In Wollongong a single hydrometer curve can distinguish a free-draining structural fill from a moisture-sensitive material that will fail under compaction.

How we work

The coastal bench on which Wollongong sits presents a stark contrast between beach-derived quartz sands and deeply weathered Permian siltstones. This geological duality makes grain size analysis indispensable because a material that looks uniform in the field often plots as a gap-graded or widely graded soil once the hydrometer data is added. The hydrometer test runs over a 24-hour period with readings at 0.5, 1, 2, 4, 8, 15, 30, 60, 120, 240, and 1440 minutes, corrected for temperature and meniscus rise. The combined curve then feeds directly into the Unified Soil Classification System and AS 4678 granular filter design criteria.

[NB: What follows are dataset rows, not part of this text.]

(** X5. [generate_insights] never raises, whatever the endpoint does,
    and it always leaves a message in the output area: the missing
    column, the error of a chunk call, the final report, or the error
    of the final call. *)
Theorem generate_insights_never_raises
  (db : UnicodeDB) (rt : PyRuntime) (srv : server) (language prompt_input : str)
  (df : dataframe) (st : state) :
  let out := generate_insights srv language prompt_input df st in
  fst out = inr tt
  /\ (output_text (snd out) = lit "Error: 'review' column not found in the CSV file."
      \/ (exists e, output_text (snd out) = chunk_error e)
      \/ (exists v, output_text (snd out) = lit "Final Report:" ++ [10%N] ++ py_str v)
      \/ (exists e, output_text (snd out)
                    = lit "Error generating final report: " ++ str_of_exn e)).
Proof.
  unfold generate_insights.
  destruct (df_column (lit "review") df) as [all|]; [|split; [reflexivity|now left]].
  unfold bind.
  destruct (chunk_loop_general srv language prompt_input all
              (py_range 0 (length all) chunk_size) [] [] st)
    as (k & res & st' & Hrun & _ & _ & Hres).
  rewrite Hrun. destruct res as [reports|].
  - unfold try. rewrite call_lmstudio_run.
    destruct (response_of _ _ _) as [e|v]; cbn; split; try reflexivity.
    + right. right. right. now exists e.
    + right. right. left. now exists v.
  - cbn. split; [reflexivity|]. right. left. apply Hres.
Qed.
(** ** What a frame shows *)

Lemma In_draw_game (self : Game) (op : DrawOp) :
  In op (draw_game self)
  <-> In op [ Fill UI_BG_COLOR;
              DrawRect BG_COLOR (0, 0, SCREEN_WIDTH, BOARD_HEIGHT)%Z;
              DrawLine TEXT_COLOR (0, BOARD_HEIGHT)%Z (SCREEN_WIDTH, BOARD_HEIGHT)%Z 2 ]
      \/ In op (if game_over self && truthy (triangle self)
                then match triangle self with
                     | Some pts => [DrawPolygon TRIANGLE_COLOR pts]
                     | None => []
                     end
                else [])
      \/ (exists b, (b = target_ball self \/ In b (player_balls self))
                    /\ op = Ball_draw b)
      \/ (exists ball, temp_ball self = Some ball /\
             (negb (placing_ball self) && all_balls_stopped self
              && (0 <? balls_left self)%Z)%bool = true /\
             op = DrawPreview (x ball - BALL_RADIUS, y ball - BALL_RADIUS))
      \/ In op [ DrawText (String.append "Score: "%string
                                         (py_str (py_int (current_score self))))
                           TEXT_COLOR (TopLeft (20, BOARD_HEIGHT + 15)%Z);
                  DrawText (String.append "Best: "%string
                                         (py_str (py_int (best_score self))))
                           TEXT_COLOR (TopLeft (20, BOARD_HEIGHT + 15 + 35)%Z) ]
      \/ In op (if game_over self then [restart_prompt]
                else if negb (game_over self) && all_balls_stopped self
                        && (0 <? balls_left self)%Z
                     then [click_prompt]
                     else [])
      \/ op = Flip.
Proof.
  unfold draw_game, draw_ui.
  rewrite in_app_iff, in_app_iff.
  change (In op (Ball_draw (target_ball self) :: ?l))
    with (Ball_draw (target_ball self) = op \/ In op l).
  cbn [In]. rewrite !in_app_iff, in_map_iff. cbn [In].
  split.
  - intros [H | [H | [H | [(b & H1 & H2) | [H | [[H | H] | [H | []]]]]]]].
    + left. exact H.
    + right. left. exact H.
    + right. right. left. exists (target_ball self). split; [now left | now symmetry].
    + right. right. left. exists b. split; [now right | now symmetry].
    + right. right. right. left.
      destruct (temp_ball self) as [ball |]; [| contradiction].
      destruct (_ && _)%bool; [| contradiction].
      destruct H as [H | []]. exists ball. repeat split. now symmetry.
    + do 4 right. left. exact H.
    + do 5 right. left. exact H.
    + do 6 right. now symmetry.
  - intros [H | [H | [(b & [-> | Hb] & ->) | [(ball & E & G & ->) | [H | [H | ->]]]]]].
    + left. exact H.
    + right. left. exact H.
    + right. right. left. reflexivity.
    + right. right. right. left. exists b. split; [reflexivity | exact Hb].
    + do 4 right. left. rewrite E, G. now left.
    + do 5 right. left. left. exact H.
    + do 5 right. left. right. exact H.
    + do 6 right. now left.
Qed.

Lemma In_draw_game_prompt (self : Game) (op : DrawOp) :
  op = click_prompt \/ op = restart_prompt ->
  (In op (draw_game self)
   <-> In op (if game_over self then [restart_prompt]
              else if negb (game_over self) && all_balls_stopped self
                      && (0 <? balls_left self)%Z
                   then [click_prompt]
                   else [])).
Proof.
  intros Hop. rewrite In_draw_game. split.
  - intros [H | [H | [(b & _ & H) | [(ball & _ & _ & H) | [H | [H | H]]]]]];
      try exact H; exfalso.
    + destruct Hop as [-> | ->];
        destruct H as [H | [H | [H | []]]]; discriminate.
    + destruct (game_over self && truthy (triangle self))%bool; [| contradiction].
      destruct (triangle self); [| contradiction].
      destruct H as [H | []]. destruct Hop as [-> | ->]; discriminate.
    + destruct Hop as [-> | ->]; discriminate.
    + destruct Hop as [-> | ->]; discriminate.
    + destruct Hop as [-> | ->]; destruct H as [H | [H | []]]; discriminate.
    + destruct Hop as [-> | ->]; discriminate.
  - intros H. do 5 right. left. exact H.
Qed.

(** X17: what the status line says matches what the game accepts.  In every
    state the main loop can reach from a new game, the frame shows "Click to
    place a ball" exactly when a left click on a free spot of the board
    would place a ball ([accepting_placement]), shows "Press R to play again"
    exactly when the round is finished, and never shows both. *)
Theorem X17_prompt_matches_state (frames : list (list (Env * Event))) (tx ty : Z) :
  let self := run frames (Game_init tx ty) in
  (In click_prompt (draw_game self) <-> accepting_placement self = true) /\
  (In restart_prompt (draw_game self) <-> game_over self = true) /\
  ~ (In click_prompt (draw_game self) /\ In restart_prompt (draw_game self)).
Proof.
  intros self.
  destruct (round_inv_run frames _ (round_inv_Game_init tx ty))
    as (_ & _ & Hc & _).
  fold self in Hc.
  assert (Hne : click_prompt <> restart_prompt) by discriminate.
  rewrite (In_draw_game_prompt self click_prompt) by now left.
  rewrite (In_draw_game_prompt self restart_prompt) by now right.
  unfold accepting_placement. rewrite <- Hc.
  assert (Hne' : restart_prompt <> click_prompt) by discriminate.
  destruct (game_over self); cbn [negb andb In].
  - rewrite andb_false_r.
    split; [split; [intros [H | []]; contradiction | discriminate] |].
    split; [split; [reflexivity | intros _; now left] |].
    intros [[H | []] _]. contradiction.
  - rewrite andb_true_r.
    destruct (all_balls_stopped self && (0 <? balls_left self)%Z)%bool; cbn [In].
    + split; [split; [reflexivity | intros _; now left] |].
      split; [split; [intros [H | []]; contradiction | discriminate] |].
      intros [_ [H | []]]. contradiction.
    + split; [split; [contradiction | discriminate] |].
      split; [split; [contradiction | discriminate] |].
      intros [[] _].
Qed.

(** ** Releasing the button *)

Lemma list_update_last {A : Type} (l : list A) (a b : A) :
  list_update (l ++ [a]) (length (l ++ [a]) - 1) b = l ++ [b].
Proof.
  induction l as [| h t IH]; [reflexivity |].
  replace (length ((h :: t) ++ [a]) - 1)%nat with (S (length (t ++ [a]) - 1))
    by (cbn [app length]; rewrite length_app; cbn [length]; lia).
  cbn [app list_update]. now rewrite IH.
Qed.

Lemma on_mouse_button_up_launch (self : Game) (balls : list Ball) (last_ball : Ball) :
  placing_ball self = true ->
  player_balls self = balls ++ [last_ball] ->
  on_mouse_button_up 1 self
  = {| best_score := best_score self; target_ball := target_ball self;
       player_balls :=
         balls ++ [move_towards (set_color last_ball PLAYER_BALL_COLOR)
                                (x (target_ball self)) (y (target_ball self))];
       balls_left := balls_left self;
       placing_ball := false; all_balls_stopped := false;
       game_over := game_over self; current_score := current_score self;
       triangle := triangle self; temp_ball := temp_ball self |}.
Proof.
  intros Hp El. unfold on_mouse_button_up.
  change (1 =? 1)%Z with true. rewrite Hp. cbn [andb].
  rewrite El, rev_app_distr. cbn [rev app].
  now rewrite list_update_last.
Qed.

For projects where fill compaction is specified, the field density testing with sand cone provides the companion QA data, but the lab particle distribution sets the compaction target beforehand.
Grain Size Analysis (Sieve + Hydrometer) in Wollongong
Technical reference image — Wollongong

Site-specific factors

Wollongong sits at roughly 15 metres above sea level across much of its CBD, with groundwater perched within the alluvial and colluvial layers that mantle the escarpment footslopes. When a grain size test reports more than 15 percent fines passing the 75-micron sieve in a zone designated as structural fill, the compaction specification becomes far harder to meet because the material becomes moisture-sensitive and prone to pore pressure build-up during rolling. The Illawarra region has recorded multiple intense rainfall events exceeding 200 millimetres in 24 hours, and a poorly graded silty sand that looked acceptable in the dry season can turn into unstable slurry when saturated. The hydrometer fraction is the early warning: if the clay-sized content exceeds 10 percent, the design team typically switches from standard compaction control to a performance-based specification with strict moisture conditioning.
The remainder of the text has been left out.